A liberal writer, in assessing the possibilities of future rapport with evangelicals, stated that separatist movements tend to become less separatist in the second and third generations. Another has declared that movements often live to see the day when they repudiate the very principles that gave them birth. Israel’s great leader Joshua was concerned lest this should happen to God’s chosen nation. As he neared the end of his life, he became increasingly concerned that Israel would lose her special, separated place among the nations and amalgamate herself with them, worshiping their heathen gods and practicing their shameful rites. For this reason he gathered the people and their leaders together to deliver a strong address on the obligation of holy people to remain unintangled with false worship and worshipers. The twenty-third chapter of Joshua, where this address is recorded, constitutes one of the major calls to separation found in the Scriptures.
I. Separation commanded
The keynote of Joshua’s address is found in the words, “Come not among these nations” (23:7, KJV). Israel was to have no spiritual fellowship with those who were walking in darkness and worshiping false deities. The command was specific and clear. God wanted His people to be separated.

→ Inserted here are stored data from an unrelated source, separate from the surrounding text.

(** The prologue of a call: mark the relation visited in the clone. *)
Definition visited_enter (v : visited_map) (h : inner_heap) (typeName relationName : string)
  : visited_map * inner_heap :=
  match v !! typeName with
  | Some _ => (v, visited_set v h typeName relationName false)
  | None => (<[typeName := length h]> v, h ++ [{[relationName := false]}])
  end.

(** [typedefs[typeName][relationName]]. *)
Definition typedef_get (typedefs : gmap string (gmap string RelationDef)) (typeName relationName : string)
  : option RelationDef := m ← typedefs !! typeName; m !! relationName.

Section entrypoints.
Context (typedefs : gmap string (gmap string RelationDef)).
(** The recursive call on another relation. *)
Context (jump : string → string → Userset → visited_map → inner_heap → entry_result).

(** The loop over the type restrictions of a directly assignable relation. *)
Fixpoint entry_this (typeName relationName : string) (types : list RelationReference)
    (v : visited_map) (h : inner_heap) : entry_result :=
  match types with
  | [] => (Ret (false, false), h)
  | assignableType :: rest =>
      if rr_IsPlain assignableType || rr_HasWildcard assignableType
      then (Ret (true, false), visited_set v h typeName relationName true)
      else
        let ty := rr_Type assignableType in
        let rel := rr_GetRelation assignableType in
        match typedef_get typedefs ty rel with
        | None => (Throw (ErrUndefinedTypeDefinition ty rel), h)
        | Some assignableRelation =>
            match visited_get v h ty rel with
            | Some _ => entry_this typeName relationName rest v h
            | None =>
                match jump ty rel (rel_Rewrite assignableRelation) v h with
                | (Ret (true, _), h) => (Ret (true, false), h)
                | (Ret (false, _), h) => entry_this typeName relationName rest v h
                | (Throw e, h) => (Throw e, h)
                | (Panic w, h) => (Panic w, h)
                end
            end
        end
  end.
(** [produceUsersetDispatches] over what the iterator yields. *)
Fixpoint produceUsersetDispatches (reqTupleKey : TupleKey) (keys : list TupleKey) (final : option IterErr)
  : list dispatchMsg :=
  match keys with
  | [] => match final with
          | Some e => if IterIsDoneOrCancelled e then [] else [MsgErr e]
          | None => [ProducerPanic]
          end
  | t :: rest =>
      let '(usersetObject, usersetRelation) := SplitObjectRelation (User t) in
      if IsTypedWildcard usersetObject && IsSchemaVersionSupported (schemaVersion typesys)
         && (GetType (User reqTupleKey) =s GetType usersetObject)
      then [MsgShortCircuit]
      else
        let more := produceUsersetDispatches reqTupleKey rest final in
        if negb (usersetRelation =s "")
        then MsgDispatch (NewTupleKey usersetObject usersetRelation (User reqTupleKey)) :: more
        else more
  end.

(** [produceTTUDispatches]. *)
Fixpoint produceTTUDispatches (computedRelation : string) (reqTupleKey : TupleKey) (keys : list TupleKey)
    (final : option IterErr) : list dispatchMsg :=
  match keys with
  | [] => match final with
          | Some e => if IterIsDoneOrCancelled e then [] else [MsgErr e]
          | None => [ProducerPanic]
          end
  | t :: rest =>
      let '(userObj, _) := SplitObjectRelation (User t) in
      let more := produceTTUDispatches computedRelation reqTupleKey rest final in
      match Typesystem.GetRelation typesys (GetType userObj) computedRelation with
      | Throw (RelationUndefinedError _ _) => more
      | _ => MsgDispatch (mkTupleKey userObj computedRelation (User reqTupleKey) None) :: more
      end
  end.

Section handlers.
(** [c.ResolveCheck], for computed usersets, and [c.delegate.ResolveCheck], for what is
    dispatched. *)
Context (self resolve : ResolveCheckRequest → checkOutcome).

(** [dispatch]: one level deeper, with a copy of the visited paths; the depth is a uint32. *)
Definition dispatch (parentReq : ResolveCheckRequest) (tk : TupleKey) : checkOutcome :=
  resolve (mkResolveCheckRequest (rq_StoreID parentReq) tk (rq_Context parentReq)
             ((rq_Depth parentReq + 1) mod 2^32) (rq_VisitedPaths parentReq)).

(** [processDispatches]: the outcome of each message, up to a short circuit. *)
Fixpoint processDispatches (req : ResolveCheckRequest) (msgs : list dispatchMsg) : list checkOutcome :=
  match msgs with
  | [] => []
  | ProducerPanic :: _ => []
  | MsgErr e :: rest => Throw (ErrCheckIterator e) :: processDispatches req rest
  | MsgShortCircuit :: _ => [Ret (mkResolveCheckResponse true false)]
  | MsgDispatch tk :: rest => dispatch req tk :: processDispatches req rest
  end.
(** What one level of the recursion needs of the checker and its delegate: to conclude, and
    to be the same. *)
Lemma LocalChecker_delegates self1 self2 res1 res2 req :
  fast_paths_conclude fp → depth_ok req →
  (∀ child, depth_ok child → (check_fuel child < check_fuel req)%nat →
     (concluded (self1 child) ∧ self1 child = self2 child) ∧ concluded (res1 child) ∧ res1 child = res2 child) →
  concluded (LocalChecker_ResolveCheck typesys conds fp maxResolutionDepth self1 res1 req) ∧
  LocalChecker_ResolveCheck typesys conds fp maxResolutionDepth self1 res1 req =
  LocalChecker_ResolveCheck typesys conds fp maxResolutionDepth self2 res2 req.
Proof.
  intros Hfp Hd Hres. unfold LocalChecker_ResolveCheck. case_bool_decide as Hdepth; [by rewrite concluded_throw|].
  pose proof (child_fuel req) as Hchild. unfold hasCycle in *. case_bool_decide as Hcyc; simpl; [auto with check|].
  simpl in Hchild. destruct (IsSelfDefining _); [auto with check|].
  destruct (GetRelation typesys _ _) as [rel|e|w] eqn:Hrel; [|by rewrite concluded_throw..].
  destruct (PathExists _ _ _ _) as [[]|e|w]; [|auto with check|by rewrite concluded_throw|auto with check].
  split; [apply CheckRewrite_concluded; [..|done]|apply CheckRewrite_ext];
    intros child Hc; destruct (Hchild child rel) as [Hd' Hlt]; try done; by apply Hres.
Qed.

Lemma ResolveCheck_fuel fuel fuel' req :
  fast_paths_conclude fp → depth_ok req → (check_fuel req ≤ fuel)%nat → (check_fuel req ≤ fuel')%nat →
  concluded (ResolveCheck typesys conds fp maxResolutionDepth fuel req) ∧
  ResolveCheck typesys conds fp maxResolutionDepth fuel req = ResolveCheck typesys conds fp maxResolutionDepth fuel' req.
Proof.
  intros Hfp. revert fuel' req. induction fuel as [|fuel IH]; intros fuel' req Hd Hf Hf'; [pose proof (check_fuel_pos req); lia|].
  destruct fuel' as [|fuel']; [pose proof (check_fuel_pos req); lia|]. cbn [ResolveCheck].
  apply LocalChecker_delegates; [done..|]. intros child Hc Hlt. split; apply IH; try done; lia.
Qed.
End termination.

(** C20: Check ends.  From a request whose depth is within the limit, the nesting of
    [ResolveCheck] is bounded by (remaining depth) x (relations of a type + 1) plus the
    relations of the object's type not visited yet: with that much recursion the outcome is
    a response or an error of the program, and more recursion does not change it.  This
    holds for every model, even one with cyclic computed usersets, every datastore and
    every order of arrival. *)
Theorem ResolveCheck_terminates `{!ModelGraph, !Cel, !Scheduler, !RelationshipTupleReader}
    (typesys : TypeSystem) (conds : gmap string EvaluableCondition) (fp : FastPaths) (maxResolutionDepth : Z)
    (req : ResolveCheckRequest) :
  fast_paths_conclude fp → depth_ok maxResolutionDepth req →
  ∃ o, concluded o ∧
    ∀ fuel, (check_fuel typesys maxResolutionDepth req ≤ fuel)%nat →
            ResolveCheck typesys conds fp maxResolutionDepth fuel req = o.
Proof.
  intros Hfp Hd. exists (ResolveCheck typesys conds fp maxResolutionDepth (check_fuel typesys maxResolutionDepth req) req).
  split; [by eapply ResolveCheck_fuel|]. intros fuel Hf. by eapply ResolveCheck_fuel.
Qed.
(** Verdicts of the dispatched checks over the keys [l]. *)
Lemma consume_verdict rw (target : TupleKey → TupleKey) e (l : list TupleKey) outcomes :
  outcomes = message_outcome target e <$> (Some <$> l) ++ error_message e →
  (∀ tk, tk ∈ l → User (target tk) = User (rq_TupleKey req) ∧ object_ok (Object (target tk)) ∧ defined_relation (target tk)) →
  verdict all (∃ tk, tk ∈ l ∧ T (Object (target tk)) (Relation (target tk)))
              (∀ tk, tk ∈ l → D (Object (target tk)) (Relation (target tk)))
    (consumeDispatches (arrive req rw outcomes)).
Proof.
  intros -> Hl. unfold consumeDispatches.
  destruct (consume_loop None false (arrive req rw _)) as [resp|e'|w] eqn:Hc; [|done|by apply consume_loop_no_panic in Hc].
  apply consume_loop_Ret in Hc as [Ha _].
  eapply verdict_impl; [| |eapply (union_verdict all (message_outcome target e)
    (λ k, ∃ tk, k = Some tk ∧ T (Object (target tk)) (Relation (target tk)))
    (λ k, ∀ tk, k = Some tk → D (Object (target tk)) (Relation (target tk))));
    [apply arrive_perm| |exact Ha]].
  - intros (k&Hk&tk&->&HT). exists tk. split; [|done].
    apply elem_of_app in Hk as [Hk|Hk]; [by apply list_elem_of_fmap in Hk as (?&[= <-]&?)|].
    unfold error_message in Hk. destruct (IterIsDoneOrCancelled e); set_solver.
  - intros Hall tk Htk. apply (Hall (Some tk)); [|done]. apply elem_of_app. left. apply list_elem_of_fmap. by exists tk.
  - intros k [Hk|Hk]%elem_of_app.
    + apply list_elem_of_fmap in Hk as (tk&->&Htk). destruct (Hl tk Htk) as (Hu&Ho&Hdef). simpl. unfold dispatch.
      eapply verdict_impl; [| |apply (Hchild _ (child_dispatch req (target tk) Hu) Ho Hdef)]; simpl; naive_solver.
    + unfold error_message in Hk. destruct (IterIsDoneOrCancelled e); [by apply not_elem_of_nil in Hk|].
      by apply list_elem_of_singleton in Hk as ->.
Qed.

(** *** The rewrites *)

Context (rel : RelationDef).
Abbreviation o := (Object (rq_TupleKey req)).
Abbreviation r := (Relation (rq_TupleKey req)).
Hypothesis Hrel : GetRelation typesys (GetType o) r = Ret rel.

Abbreviation userset_refs := (userset_references rel).

Lemma checkDirectUsersetTuples_verdict :
  userset_refs ≠ [] →
  verdict all (∃ u, usable o r u ∧ Tuple.GetRelation u ≠ "" ∧ T (SplitObjectRelation u).1 (Tuple.GetRelation u))
              (∀ u, usable o r u → Tuple.GetRelation u ≠ "" → D (SplitObjectRelation u).1 (Tuple.GetRelation u))
    (checkDirectUsersetTuples typesys conds fp resolve req userset_refs).
Proof.
  intros Hne. pose proof Hreq as (Hs&Hc&Hu&Ho).
  destruct (userset_read m typesys conds store reqCtx Hmodel Hconds Husers o r rel Ho Hrel Hne) as (it&l&e&Hget&Hread&Hstored&Hkeys&Hcover).
  assert (verdict all (∃ tk, tk ∈ l ∧ T (SplitObjectRelation (User tk)).1 (Tuple.GetRelation (User tk)))
    (∀ tk, tk ∈ l → D (SplitObjectRelation (User tk)).1 (Tuple.GetRelation (User tk)))
    (checkUsersetSlowPath typesys resolve req (l, Some e))) as Hv.
  { unfold checkUsersetSlowPath. cbn [fst snd]. destruct (userset_messages l e) as [-> ->].
    - intros tk (_&Hv&Hg)%Hkeys. split; [done|]. by apply (valid_user_facts _ Hv).
    - apply (consume_verdict _ userset_target e l _ eq_refl).
      intros tk (Hus&Hv&Hg)%Hkeys. pose proof (valid_user_facts _ Hv) as (_&Hty&_&Hobj&_). split_and!; [done|by apply Hobj|].
      destruct (usable_userset m typesys conds tuples reqCtx Hmodel Husers _ _ _ Hus Hg) as (_&rr&_&_&Hrt&Hrg&_&rel'&Hrel').
      exists rel'. unfold userset_target. simpl. by rewrite Hty, <-Hrt, <-Hrg. }
  assert (IsObjectRelation user = false → ∀ oc, usersets_answer typesys conds store reqCtx user denied l oc →
    verdict all (∃ tk, tk ∈ l ∧ T (SplitObjectRelation (User tk)).1 (Tuple.GetRelation (User tk)))
      (∀ tk, tk ∈ l → D (SplitObjectRelation (User tk)).1 (Tuple.GetRelation (User tk))) oc) as Hfast.
  { intros _ oc Hoc. eapply verdict_impl; [| |by apply verdict_all]; naive_solver. }
  pose proof (λ H, fpo_userset _ _ _ _ _ _ _ Hfp req rel l e Hreq H Hrel) as Hok.
  unfold checkDirectUsersetTuples. rewrite Hs, Hc, Hu, Hget.
  eapply verdict_impl with (Pt := ∃ tk, tk ∈ l ∧ T (SplitObjectRelation (User tk)).1 (Tuple.GetRelation (User tk)))
    (Pf := ∀ tk, tk ∈ l → D (SplitObjectRelation (User tk)).1 (Tuple.GetRelation (User tk))); cycle 2.
  { rewrite Hread. destruct (IsObjectRelation user) eqn:Hor; simpl; [done|].
    destruct (Hok eq_refl) as [Hok1 Hok2]; [split; [by exists it|intros tk Htk; by apply Hkeys]|intros tk Htk; by apply Hkeys|].
    destruct (UsersetCanFastPathWeight2 _ _ _ _ _); [by apply Hfast, Hok1|].
    destruct (RecursiveUsersetCanFastPathV2 _ _ _ _); [by apply Hfast, Hok2|done]. }
  - intros (tk&Htk&HT). destruct (Hkeys tk Htk) as (?&_&?). by exists (User tk).
  - intros HD u Hus Hg. destruct (Hcover u Hus Hg) as (tk&Htk&<-). by apply HD.
Qed.

(** The handlers [checkDirect] runs. *)
Definition direct_handlers : list checkOutcome :=
  (if shouldCheckDirectTuple typesys (NewTupleKey o r user) then [checkDirectUserTuple typesys conds req] else [])
  ++ (if shouldCheckPublicAssignable typesys (NewTupleKey o r user) then [checkPublicAssignable typesys conds req] else [])
  ++ (if bool_decide (userset_refs = []) then [] else [checkDirectUsersetTuples typesys conds fp resolve req userset_refs]).

Lemma checkDirect_handlers : checkDirect typesys conds fp resolve req = union (arrive req Userset_This direct_handlers).
Proof.
  pose proof Hreq as (_&_&Hu&_).
  unfold checkDirect, direct_handlers, DirectlyRelatedUsersets, GetDirectlyRelatedUserTypes.
  unfold shouldCheckDirectTuple, shouldCheckPublicAssignable. rewrite Hrel. cbn [outcome_bind]. simpl. by rewrite Hu.
Qed.

Lemma direct_granted resp :
  Ret resp ∈ direct_handlers → Allowed resp = true →
  granted_this typesys conds tuples reqCtx user T o r ∧ CycleDetected resp = false.
Proof.
  pose proof (relation_nonempty m typesys _ _ _ Hmodel Hrel) as Hr. intros Hx Ha. unfold direct_handlers in Hx.
  apply elem_of_app in Hx as [Hx|[Hx|Hx]%elem_of_app].
  - destruct (shouldCheckDirectTuple _ _); [|by apply not_elem_of_nil in Hx]. apply list_elem_of_singleton in Hx.
    pose proof (checkDirectUserTuple_verdict all req Hreq Hr) as Hv. rewrite <-Hx in Hv. simpl in Hv. rewrite Ha in Hv.
    destruct Hv. by split; [left|].
  - destruct (shouldCheckPublicAssignable _ _) eqn:Hs; [|by apply not_elem_of_nil in Hx]. apply list_elem_of_singleton in Hx.
    pose proof (checkPublicAssignable_verdict all req Hreq Hr) as Hv. rewrite <-Hx in Hv. simpl in Hv. rewrite Ha in Hv.
    destruct Hv. split; [right; left|done]. split; [|done]. unfold shouldCheckPublicAssignable in Hs. simpl in Hs.
    by destruct (IsObjectRelation user).
  - case_bool_decide as Hne; [by apply not_elem_of_nil in Hx|]. apply list_elem_of_singleton in Hx.
    pose proof (checkDirectUsersetTuples_verdict Hne) as Hv. rewrite <-Hx in Hv. simpl in Hv. rewrite Ha in Hv.
    destruct Hv. by split; [right; right|].
Qed.

Lemma direct_refuted :
  (∀ P Q f, f ∈ direct_handlers → verdict all P Q f → Q) → refuted_this typesys conds tuples reqCtx user D o r.
Proof.
  pose proof (relation_nonempty m typesys _ _ _ Hmodel Hrel) as Hr. intros Hden. unfold direct_handlers in Hden.
  assert (IsObjectRelation user = false → ¬ usable o r (TypedPublicWildcard (GetType user))) as Hw.
  { intros Ho Hus. refine (Hden _ _ _ _ (checkPublicAssignable_verdict all req Hreq Hr) Hus).
    rewrite (public_checked _ _ Ho Hus). set_solver. }
  split_and!; [|done|].
  - intros Hus. pose proof (direct_checked _ _ Hus) as [Hs|[Ho Heq]]; [|by apply Hw; [|rewrite <-Heq]].
    refine (Hden _ _ _ _ (checkDirectUserTuple_verdict all req Hreq Hr) Hus). rewrite Hs. set_solver.
  - intros u Hus Hg. assert (userset_refs ≠ []) as Hne.
    { pose proof (usable_userset m typesys conds tuples reqCtx Hmodel Husers _ _ _ Hus Hg) as (rel'&rr&Hrel'&Hrr&_&Hrg&_).
      rewrite Hrel in Hrel'. injection Hrel' as <-. intros Hnil. apply (not_elem_of_nil rr). rewrite <-Hnil.
      apply list_elem_of_In, List.filter_In. split; [by apply list_elem_of_In|]. by rewrite Hrg, bool_decide_false. }
    refine (Hden _ _ _ _ (checkDirectUsersetTuples_verdict Hne) u Hus Hg). rewrite (bool_decide_false _ Hne). set_solver.
Qed.
(* ===== verification/RelationshipGraph.v ===== *)
(** * The reverse edges of a model: [internal/graph/graph.go]

    ListObjects walks a model backwards, from a user towards the objects.
    [getRelationshipEdges] collects, for a target relation and a source (a type, a wildcard
    or a relation), the edges that leave the source on a path to the target.  The walk is
    a depth-first search over the relations of the model with a shared visited set; the
    fuel of [getRelationshipEdges] bounds the nesting of its calls, each of which marks a
    new relation.

    The theorems describe the pruned search, the one ListObjects uses: it returns an edge
    for every leaf of every relation reachable from the target that the source matches,
    and an edge that is not marked for further evaluation comes from a leaf that no
    intersection or exclusion encloses. *)

From S2P Require Import Prelude GoStd Tuple Model Typesystem Entrypoints TypesystemSpec.

Local Open Scope go_scope.

(** ** Edges *)

Inductive RelationshipEdgeType := DirectEdge | TupleToUsersetEdge | ComputedUsersetEdge.

Global Instance RelationshipEdgeType_eq_dec : EqDecision RelationshipEdgeType.
Proof. solve_decision. Defined.

Definition edge_type_String (r : RelationshipEdgeType) : string :=
  match r with
  | DirectEdge => "direct"
  | ComputedUsersetEdge => "computed_userset"
  | TupleToUsersetEdge => "ttu"
  end.

Record RelationshipEdge := mkRelationshipEdge {
  edge_Type : RelationshipEdgeType;
  TargetReference : RelationReference;
  TuplesetRelation : string;
  TargetReferenceInvolvesIntersectionOrExclusion : bool;
}.

Inductive findEdgeOption := resolveAllEdges | resolveAnyEdge.

(** [childresult.TargetReferenceInvolvesIntersectionOrExclusion = true]. *)
Definition require_further_eval (e : RelationshipEdge) : RelationshipEdge :=
  mkRelationshipEdge (edge_Type e) (TargetReference e) (TuplesetRelation e) true.

(** The assignment to the first edge of a list, if there is one. *)
Definition require_first (edges : list RelationshipEdge) : list RelationshipEdge :=
  match edges with [] => [] | e :: rest => require_further_eval e :: rest end.

(** ** The search *)

(** An outcome with the visited map that the calls share. *)
Abbreviation edges_outcome := (outcome TsErr (list RelationshipEdge) * gset string)%type.

(** [x, err := call; if err != nil { return nil, err }]. *)
Definition edges_bind (r : edges_outcome) (k : list RelationshipEdge → gset string → edges_outcome) : edges_outcome :=
  match r with
  | (Ret edges, visited) => k edges visited
  | (Throw e, visited) => (Throw e, visited)
  | (Panic w, visited) => (Panic w, visited)
  end.

(** The loops that append the edges of each element. *)
Section collect.
Context {A : Type} (f : A → gset string → edges_outcome).

Fixpoint collect (l : list A) (visited : gset string) : edges_outcome :=
  match l with
  | [] => (Ret [], visited)
  | x :: rest =>
      edges_bind (f x visited) (λ edges visited,
      edges_bind (collect rest visited) (λ more visited, (Ret (edges ++ more), visited)))
  end.
End collect.

(** [v, _ := call]: the zero value when the call fails. *)
Definition ignore_err {E A} (zero : A) (r : outcome E A) : A := match r with Ret a => a | _ => zero end.

Lemma ignore_err_true {E} (r : outcome E bool) : ignore_err false r = true → r = Ret true.
Proof. by destruct r as [[]| |]. Qed.

Section edges.
Context `{!ModelGraph} (t : TypeSystem) (source : RelationReference) (opt : findEdgeOption).

Section rewrite.
(** [getRelationshipEdges] for the other targets, and the target at hand. *)
Context (rec : RelationReference → gset string → edges_outcome) (target : RelationReference).

Abbreviation target_ref := (DirectRelationReference (rr_Type target) (rr_GetRelation target)).

(** The iteration over the types of a tupleset relation. *)
Definition edges_ttu_type (tupleset computedUserset : string) (typeRestriction : RelationReference) (visited : gset string)
  : edges_outcome :=
  match GetRelation t (rr_Type typeRestriction) computedUserset with
  | Throw (RelationUndefinedError _ _) | Throw (ErrTuplesetRelationUndefined _) => (Ret [], visited)
  | Throw e => (Throw e, visited)
  | Panic w => (Panic w, visited)
  | Ret r =>
      edges_bind
        (if (rr_Type typeRestriction =s rr_Type source) && (computedUserset =s rr_GetRelation source) then
           (let! involvesIntersection := RelationInvolvesIntersection t (rr_Type typeRestriction) (rel_Name r) in
            let! involvesExclusion := RelationInvolvesExclusion t (rr_Type typeRestriction) (rel_Name r) in
            Ret [mkRelationshipEdge TupleToUsersetEdge target_ref tupleset (involvesIntersection || involvesExclusion)],
            visited)
         else (Ret [], visited))
        (λ res visited,
         edges_bind (rec (DirectRelationReference (rr_Type typeRestriction) computedUserset) visited)
           (λ subResults visited, (Ret (res ++ subResults), visited)))
  end.

(** [getRelationshipEdgesWithTargetRewrite]. *)
Fixpoint getRelationshipEdgesWithTargetRewrite (targetRewrite : Userset) (visited : gset string) : edges_outcome :=
  match targetRewrite with
  | Userset_This =>
      let directlyRelated := ignore_err false (IsDirectlyRelated t target source) in
      let publiclyAssignable := ignore_err false (IsPubliclyAssignable t target (rr_Type source)) in
      let res := if directlyRelated || publiclyAssignable
                 then [mkRelationshipEdge DirectEdge target_ref "" false] else [] in
      let typeRestrictions := ignore_err [] (GetDirectlyRelatedUserTypes t (rr_Type target) (rr_GetRelation target)) in
      edges_bind
        (collect (λ typeRestriction visited,
           if negb (rr_GetRelation typeRestriction =s "") then rec typeRestriction visited else (Ret [], visited))
           typeRestrictions visited)
        (λ edges visited, (Ret (res ++ edges), visited))
  | Userset_ComputedUserset _ relation =>
      let edges := if (rr_Type target =s rr_Type source) && (relation =s rr_GetRelation source)
                   then [mkRelationshipEdge ComputedUsersetEdge target_ref "" false] else [] in
      edges_bind (rec (DirectRelationReference (rr_Type target) relation) visited)
        (λ collected visited, (Ret (edges ++ collected), visited))
  | Userset_TupleToUserset tupleset computedUserset =>
      collect (edges_ttu_type tupleset computedUserset)
        (ignore_err [] (GetDirectlyRelatedUserTypes t (rr_Type target) tupleset)) visited
  | Userset_Union child => collect getRelationshipEdgesWithTargetRewrite child visited
  | Userset_Intersection child =>
      match opt with
      | resolveAnyEdge =>
          match child with
          | [] => (Panic "index out of range", visited)
          | c :: _ =>
              edges_bind (getRelationshipEdgesWithTargetRewrite c visited)
                (λ childresults visited, (Ret (require_further_eval <$> childresults), visited))
          end
      | resolveAllEdges =>
          edges_bind (collect getRelationshipEdgesWithTargetRewrite child visited)
            (λ edges visited, (Ret (require_first edges), visited))
      end
  | Userset_Difference base subtract =>
      match opt with
      | resolveAnyEdge =>
          edges_bind (getRelationshipEdgesWithTargetRewrite base visited)
            (λ childresults visited, (Ret (require_further_eval <$> childresults), visited))
      | resolveAllEdges =>
          edges_bind (getRelationshipEdgesWithTargetRewrite base visited) (λ baseEdges visited,
          edges_bind (getRelationshipEdgesWithTargetRewrite subtract visited) (λ subEdges visited,
          (Ret (require_first baseEdges ++ subEdges), visited)))
      end
  | Userset_nil => (Panic "unexpected userset rewrite encountered", visited)
  end.
End rewrite.

Fixpoint getRelationshipEdges (fuel : nat) (target : RelationReference) (visited : gset string) : edges_outcome :=
  match fuel with
  | O => (Throw ErrFuel, visited)
  | S fuel =>
      let key := ToObjectRelationString (rr_Type target) (rr_GetRelation target) in
      if bool_decide (key ∈ visited) then (Ret [], visited)
      else
        let visited := {[key]} ∪ visited in
        match GetRelation t (rr_Type target) (rr_GetRelation target) with
        | Throw e => (Throw e, visited)
        | Panic w => (Panic w, visited)
        | Ret relation =>
            getRelationshipEdgesWithTargetRewrite (getRelationshipEdges fuel) target (rel_Rewrite relation) visited
        end
  end.
End edges.

(** The relations of the model and one undefined one bound the nesting. *)
Definition edges_fuel `{!ModelGraph} (t : TypeSystem) : nat := S (S (relation_count (relations t))).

There was to be no mixed worship. They were not to “make mention of” nor “bow” themselves to the gods of the nations who lived around them. This principle is still operative. In our day when the National and World Councils of Churches (NCC and WCC) are sponsoring so-called Festivals of Faith and various worship services in which persons of widely divergent convictions purpose to worship God, the true people of God must continue to maintain the principle of complete separation from such confusion. Interreligious services, “living room dialogues,” and other such efforts that combine, in many cases, orthodox and unorthodox persons, are out of bounds for all who would be true to God’s Word.
It should be noted as well that Joshua warned them against any form of mixed service, for they were not to worship false gods, “neither serve them.” Under the guise of what is popularly known as the “new evangelicalism,” people who claim to accept the Bible as God’s infallible Word are seeking ways and means of cooperating with those who do not. Numerous evangelicals have declared that there might be great profit in participating in an exchange of ideas with liberals who reject the cardinal doctrines of Scripture. Others have promoted the concept of cooperating with religious liberals in evangelistic campaigns, in the process inviting liberals to participate in places of leadership in such campaigns and sending converts of the meeting to the “church of their choice,” often a liberal church where they will receive no spiritual food. Can such a procedure be justified from God’s Word? Joshua’s words should suffice to answer that question. He warned that cooperation with false religionists would only weaken Israel’s testimony. The worshipers of false gods would be “traps” and “snares” for the true people of God. It will be no less true today.
If we make common cause with religious infidels who reject the cardinal doctrines of Christianity, we are disobeying the Lord and destroying our testimony for Christ. The question asked of Jehoshaphat, king of Judah, is pertinent today: “Shouldest thou help the ungodly, and love them that hate the Lord?” (2 Chronicles 19:2, KJV). Regular Baptists must maintain a clear testimony for Jesus Christ, unadulterated with the unbelief that permeates a large portion of modern organized religion.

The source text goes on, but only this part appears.